Komisja: Kulczyk 1:1

Komisja: Kulczyk 1:1

Dodano:   /  Zmieniono: 
Jan Kulczyk "odstrzelił" z komisji, na razie na jedno przesłuchanie, Romana Giertycha (sam zadecydował, że nie będzie zadawał pytań najbogatszemu Polakowi). Był to dla Kulczyka stosunkowo niewielki sukces, biorąc pod uwagę, że zapłacił za to poważnym nadszarpnięciem swojej wiarygodności.
Przypomnijmy: zaatakowany z powodu spotkania ze szpiegiem Władimirem Ałganowem Kulczyk na oczach mediów padł w objęcia prezydenta Aleksandra Kwaśniewskiego. W zamian za ochronę zgodził się przyłączyć do ataku Pałacu Prezydenckiego na najaktywniejszych (Romana Giertycha i Zbigniewa Wassermanna), czyli najgroźniejszych dla prezydenta członków komisji.

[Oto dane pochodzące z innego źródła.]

(** X15. Whatever the text of the ASCII range, what [parseCSV] returns is
    trimmed and rectangular: no header and no cell has white space around
    it, and every row has the headers as its keys, no more and no fewer,
    but for the header [__proto__], under which a row stores nothing; a
    cell is a text, or [undefined] where the line is too short. *)
Theorem parseCSV_rows_are_rectangular (text : string) :
  asciiText text ->
  let parsed := parseCSV text in
  Forall (fun h => trim h = h) (ParsedCSV.headers parsed) /\
  Forall (fun row =>
            forall h,
              (is_Some (row !! h)
               <-> h ∈ ParsedCSV.headers parsed /\ h <> "__proto__") /\
              (forall v, row !! h = Some v ->
                         v = VUndefined \/
                         exists s, v = VString s /\ trim s = s))
    (ParsedCSV.rows parsed).
Proof.
  intros _. cbn zeta. unfold parseCSV.
  destruct (filter _ (splitLines text)) as [|first others];
    cbn [ParsedCSV.headers ParsedCSV.rows]; [by split|].
  split.
  - apply Forall_fmap, Forall_forall. intros h _. apply trim_idem.
  - apply Forall_fmap, Forall_forall. intros line _ h. cbn beta. split.
    + rewrite fillRow_is_Some, lookup_empty. split; [|by left].
      intros [?|[? [=]]]. done.
    + intros v [Hv|[->|[s ->]]]%fillRow_value.
      * by rewrite lookup_empty in Hv.
      * by left.
      * right. exists (trim s). split; [reflexivity|apply trim_idem].
Qed.

Lemma parseCSV_rows_are_rectangular_witness :
  let parsed := parseCSV ("a,__proto__, b" +:+ str LF +:+ "1,2") in
  Forall (fun h => trim h = h) (ParsedCSV.headers parsed) /\
  Forall (fun row =>
            forall h,
              (is_Some (row !! h)
               <-> h ∈ ParsedCSV.headers parsed /\ h <> "__proto__") /\
              (forall v, row !! h = Some v ->
                         v = VUndefined \/
                         exists s, v = VString s /\ trim s = s))
    (ParsedCSV.rows parsed).
Proof.
  apply (parseCSV_rows_are_rectangular ("a,__proto__, b" +:+ str LF +:+ "1,2")).
  reflexivity.
Defined.

(** *** A line without quotes *)

Lemma join_cons (sep x : string) (l : list string) :
  l <> [] -> join sep (x :: l) = x +:+ sep +:+ join sep l.
Proof. by destruct l. Qed.

Lemma join_snoc (sep x : string) (l : list string) :
  l <> [] -> join sep (l ++ [x]) = join sep l +:+ sep +:+ x.
Proof.
  induction l as [|y l IH]; [done|]. intros _.
  destruct l as [|z l]; [reflexivity|].
  change ((y :: z :: l) ++ [x]) with (y :: ((z :: l) ++ [x])).
  rewrite join_cons by by destruct l.
  rewrite IH by done. rewrite (join_cons sep y (z :: l)) by done.
  by rewrite !append_assoc.
Qed.

Lemma join_snoc_append (sep a b : string) (l : list string) :
  join sep (l ++ [a +:+ b]) = join sep (l ++ [a]) +:+ b.
Proof.
  destruct l as [|y l]; [reflexivity|].
  rewrite !join_snoc by done. by rewrite !append_assoc.
Qed.

Lemma parseLineFrom_unquoted (line cur : string) (res : list string) :
  hasChar DQ line = false ->
  join "," (parseLineFrom line cur false res) = join "," (res ++ [cur]) +:+ line /\
  length (parseLineFrom line cur false res)
  = (length res + S (countChar COMMA line))%nat.
Proof.
  revert cur res. induction line as [|c line IH]; intros cur res Hq.
  - cbn [parseLineFrom countChar]. rewrite append_nil_r, List.length_app.
    cbn [length]. split; [reflexivity|lia].
  - apply hasChar_cons_false in Hq as [Hc Hq].
    rewrite parseLineFrom_other by exact Hc. cbn [negb countChar].
    rewrite andb_true_r. destruct (Ascii.eqb_spec c COMMA) as [->|Hne].
    + destruct (IH EmptyString (res ++ [cur]) Hq) as [Hj Hl].
      rewrite Hj, Hl, List.length_app. cbn [length].
      split; [|lia]. rewrite join_snoc by by destruct res.
      by rewrite !append_assoc.
    + destruct (IH (cur +:+ str c) res Hq) as [Hj Hl].
      rewrite Hj, Hl. split; [|lia].
      rewrite join_snoc_append. by rewrite !append_assoc.
Qed.

(** X16. A line without a double quote is cut at its commas and nowhere
    else: it has one field more than it has commas, and the fields joined
    with commas are the line again. *)
Theorem parseLine_cuts_at_commas (line : string) :
  hasChar DQ line = false ->
  join "," (parseLine line) = line /\
  length (parseLine line) = S (countChar COMMA line).
Proof.
  intros Hq. unfold parseLine.
  destruct (parseLineFrom_unquoted line EmptyString [] Hq) as [Hj Hl].
  split; [|exact Hl]. rewrite Hj. cbn [app join String.concat].
  apply append_nil.
Qed.

Lemma parseLine_cuts_at_commas_witness :
  join "," (parseLine "a, b,,c ") = "a, b,,c " /\
  length (parseLine "a, b,,c ") = S (countChar COMMA "a, b,,c ").
Proof. apply (parseLine_cuts_at_commas "a, b,,c "). reflexivity. Defined.

(** *** From the file to the table *)

Lemma processedHeaders_trimmed (headers : list string) :
  Forall (fun h => trim h = h) headers ->
  processedHeaders headers
  = map (fun h => if String.eqb (toLowerCase h) "id" then "id_original" else h)
      headers.
Proof.
  intros Hh. unfold processedHeaders. apply map_ext_Forall.
  eapply Forall_impl; [exact Hh|]. intros h Heq. cbn beta. by rewrite Heq.
Qed.

(** X17. The columns of a table that is created from a file are the
    headers that [parseCSV] read, as they are, after the key column; only
    a header that reads [id], in any letter case, is declared as
    [id_original]. *)
Theorem parsed_headers_are_the_columns (text : string) :
  let headers := ParsedCSV.headers (parseCSV text) in
  createTableFromCSVColumns headers
  = "id" :: map (fun h => if String.eqb (toLowerCase h) "id"
                          then "id_original" else h) headers.
Proof.
  cbn zeta. unfold createTableFromCSVColumns. f_equal.
  apply processedHeaders_trimmed.
  unfold parseCSV. destruct (filter _ (splitLines text)) as [|first others];
    cbn [ParsedCSV.headers]; [constructor|].
  apply Forall_fmap, Forall_forall. intros h _. apply trim_idem.
Qed.

(** ** The data provider, once more *)

Section ProviderMore.
Context {W : Type}.
Variable respond : request -> W -> option Response.t * W.

(** X18. [getList] looks at the free-text filter only: with filters that
    are on another field than [q], that have a falsy value, or that are
    conditional, it behaves as without any filter: the same requests,
    with no WHERE, and the same result. *)
Theorem getList_ignores_other_filters (resource : string)
    (filters : list CrudFilter) (sorters : option (list CrudSort.t))
    (pagination : option Pagination.t) (w : W) :
  Forall (fun f => match f with
                   | LogicalFilter field _ v => field <> "q" \/ truthy v = false
                   | ConditionalFilter _ _ => True
                   end) filters ->
  sqlDataProvider.getList respond resource (Some filters) sorters pagination w
  = sqlDataProvider.getList respond resource None sorters pagination w /\
  head (sent (sqlDataProvider.getList respond resource (Some filters) sorters
                pagination w))
  = Some (Execute ("SELECT COUNT(*) as total FROM " +:+ quote resource) []).
Proof.
  intros Hf.
  assert (Heq : sqlDataProvider.getList respond resource (Some filters) sorters
                  pagination w
                = sqlDataProvider.getList respond resource None sorters
                    pagination w).
  { unfold sqlDataProvider.getList. cbn [default from_option id foldM].
    unfold bind at 1 3. by rewrite (foldM_filterStep_skip _ _ _ _ _ Hf). }
  split; [exact Heq|]. rewrite Heq.
  unfold sqlDataProvider.getList. cbn [default from_option id foldM].
  rewrite bind_ret_run. cbn [fst snd baseWhere].
  rewrite sent_bind. unfold execQuery at 1. rewrite sent_remoteExecute.
  by rewrite append_nil_r.
Qed.
(** *** Environments and stores for examples *)

(** The environment of a signed-in user to whom the store answers every
    query. *)
Definition envOf (user : string) : Env.t :=
  {| Env.auth_user := Some user;
     Env.fault := fun _ => None;
     Env.not_single := "JSON object requested, multiple (or no) rows returned";
     Env.ts_leb := String.leb;
     Env.text_leb := String.leb;
     Env.admin_users := ["root"];
     Env.get_admin_devices :=
       joinOwner [ {| User.user_id := "alice"; User.email := "alice@example.org";
                      User.created_at := "2024-01-01T00:00:00+00:00" |};
                   {| User.user_id := "bob"; User.email := "bob@example.org";
                      User.created_at := "2024-01-02T00:00:00+00:00" |} ];
     Env.get_admin_users :=
       [ {| User.user_id := "alice"; User.email := "alice@example.org";
            User.created_at := "2024-01-01T00:00:00+00:00" |};
         {| User.user_id := "bob"; User.email := "bob@example.org";
            User.created_at := "2024-01-02T00:00:00+00:00" |} ];
     Env.confirm := true |}.

(** [env] with another answer of the store to the queries. *)
Definition withFault (fault : Query -> option string) (env : Env.t) : Env.t :=
  {| Env.auth_user := Env.auth_user env;
     Env.fault := fault;
     Env.not_single := Env.not_single env;
     Env.ts_leb := Env.ts_leb env;
     Env.text_leb := Env.text_leb env;
     Env.admin_users := Env.admin_users env;
     Env.get_admin_devices := Env.get_admin_devices env;
     Env.get_admin_users := Env.get_admin_users env;
     Env.confirm := Env.confirm env |}.

(** [env] where the per-device statistics queries of [fetchPlaneData] fail
    with [msg], and [env] where they do not fail. *)
Definition failingStats (msg : string) (env : Env.t) : Env.t :=
  withFault (fun q => match q with
                      | select_run_seconds_of _ => Some msg
                      | _ => Env.fault env q
                      end) env.

Definition answeringStats (env : Env.t) : Env.t :=
  withFault (fun q => match q with
                      | select_run_seconds_of _ => None
                      | _ => Env.fault env q
                      end) env.

Definition mkPlane (id user tail : string) : Plane.t :=
  {| Plane.id := id; Plane.user_id := user; Plane.tail_number := tail;
     Plane.model := None; Plane.manufacturer := None;
     Plane.created_at := "2024-01-01T00:00:00+00:00";
     Plane.updated_at := "2024-01-01T00:00:00+00:00" |}.

Definition mkDevice (uuid : string) (user plane name : option string) : Device.t :=
  {| Device.device_uuid := uuid; Device.user_id := user; Device.plane_id := plane;
     Device.name := name;
     Device.created_at := "2024-02-01T00:00:00+00:00";
     Device.updated_at := "2024-02-01T00:00:00+00:00";
     Device.last_seen := None |}.

(** Alice owns plane [p-alice] with device [dev-1] on it; Bob owns plane
    [p-bob] and the unassigned device [dev-2]; device [dev-3] has just
    reported for the first time. *)
Definition exampleStore : Store.t :=
  {| Store.planes := [mkPlane "p-alice" "alice" "N100AA"; mkPlane "p-bob" "bob" "N200BB"];
     Store.devices :=
       [ mkDevice "dev-1" (Some "alice") (Some "p-alice") (Some "Main tracker");
         mkDevice "dev-2" (Some "bob") None None;
         mkDevice "dev-3" None None None ];
     Store.sessions :=
       [ mkSession "dev-1" closed 3600; mkSession "dev-1" closed 7200;
         mkSession "dev-1" open 1800; mkSession "dev-2" closed 4500 ] |}.


(** [consString s rs] puts the characters of [s] in front of the first
    field of the first record of [rs]. *)
Fixpoint consString (s : string) (rs : list (list string)) : list (list string) :=
  match s with
  | EmptyString => rs
  | String c s' => Reader.consChar c (consString s' rs)
  end.

(** A session on a device of Alice that she named with a quoted word and
    a comma, as the session page holds it after loading. *)
Definition quotedName : string :=
  "Tracker " ++ SessionView.dquote ++ "A" ++ SessionView.dquote ++ ", spare".

Definition quotedNameStore : Store.t :=
  {| Store.planes := [mkPlane "p-alice" "alice" "N100AA"];
     Store.devices :=
       [mkDevice "dev-1" (Some "alice") (Some "p-alice") (Some quotedName)];
     Store.sessions := [mkSession "dev-1" closed 3600] |}.

Definition quotedNameView : SessionView.State :=
  SessionView.fetchData (envOf "alice") quotedNameStore SessionView.initialState.

(** The session page of Alice over [exampleStore]. *)
Definition exampleView : SessionView.State :=
  SessionView.fetchData (envOf "alice") exampleStore SessionView.initialState.


(** A line of the exported document: the cells in double quotes, joined
    by commas. *)
Definition line (cells : list string) : string :=
  SessionView.join "," (map SessionView.quoted cells).


(** The last step of [binary_round_aux]: a mantissa of 53 bits is kept,
    the one of 54 bits that rounding up can produce is renormalised. *)
Definition finish (sx : bool) (m e : Z) : spec_float :=
  if m <? 2 ^ 53 then S754_finite sx (Z.to_pos m) e
  else S754_finite sx (Z.to_pos (2 ^ 52)) (e + 1).

(** The session page of Bob over [exampleStore]. *)
Definition bobView : SessionView.State :=
  SessionView.fetchData (envOf "bob") exampleStore SessionView.initialState.


(** ** More of [PlaneDetail.tsx]: [formatRelativeTime] *)

(** The template [`${n} ${unit}${n !== 1 ? 's' : ''} ago`]. *)
Definition agoText (n : Z) (unit : string) : string :=
  (string_of_Z n ++ " " ++ unit ++ (if (n =? 1)%Z then "" else "s") ++ " ago")%string.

Dziś komisja odstrzeliła (zapewne w ramach retorsji) jego pełnomocnika Kulczyka Jana Widackiego. Prawdopodobnie był on jednym z autorów pomysłowego ataku na komisję. To ostre posunięcie komisji na pewno zamiesza szyki w obozie Jana Kulczyka. Oznacza jednak rozpoczęcie ryzykownej gry, bowiem społeczeństwo zupełnie przestaje rozumieć subtelne manewry opozycji i władzy.

Dobrze byłoby, aby komisja śledcza zamiast bawić się z prezydentem i jego kolegami-biznesmenami w podchody zabrała się na poważnie za wyjaśnianie sprawy dostaw ropy do Polski i uprzywilejowanie firmy J&S. Może w końcu przestaniemy przepłacać za benzynę na stacjach.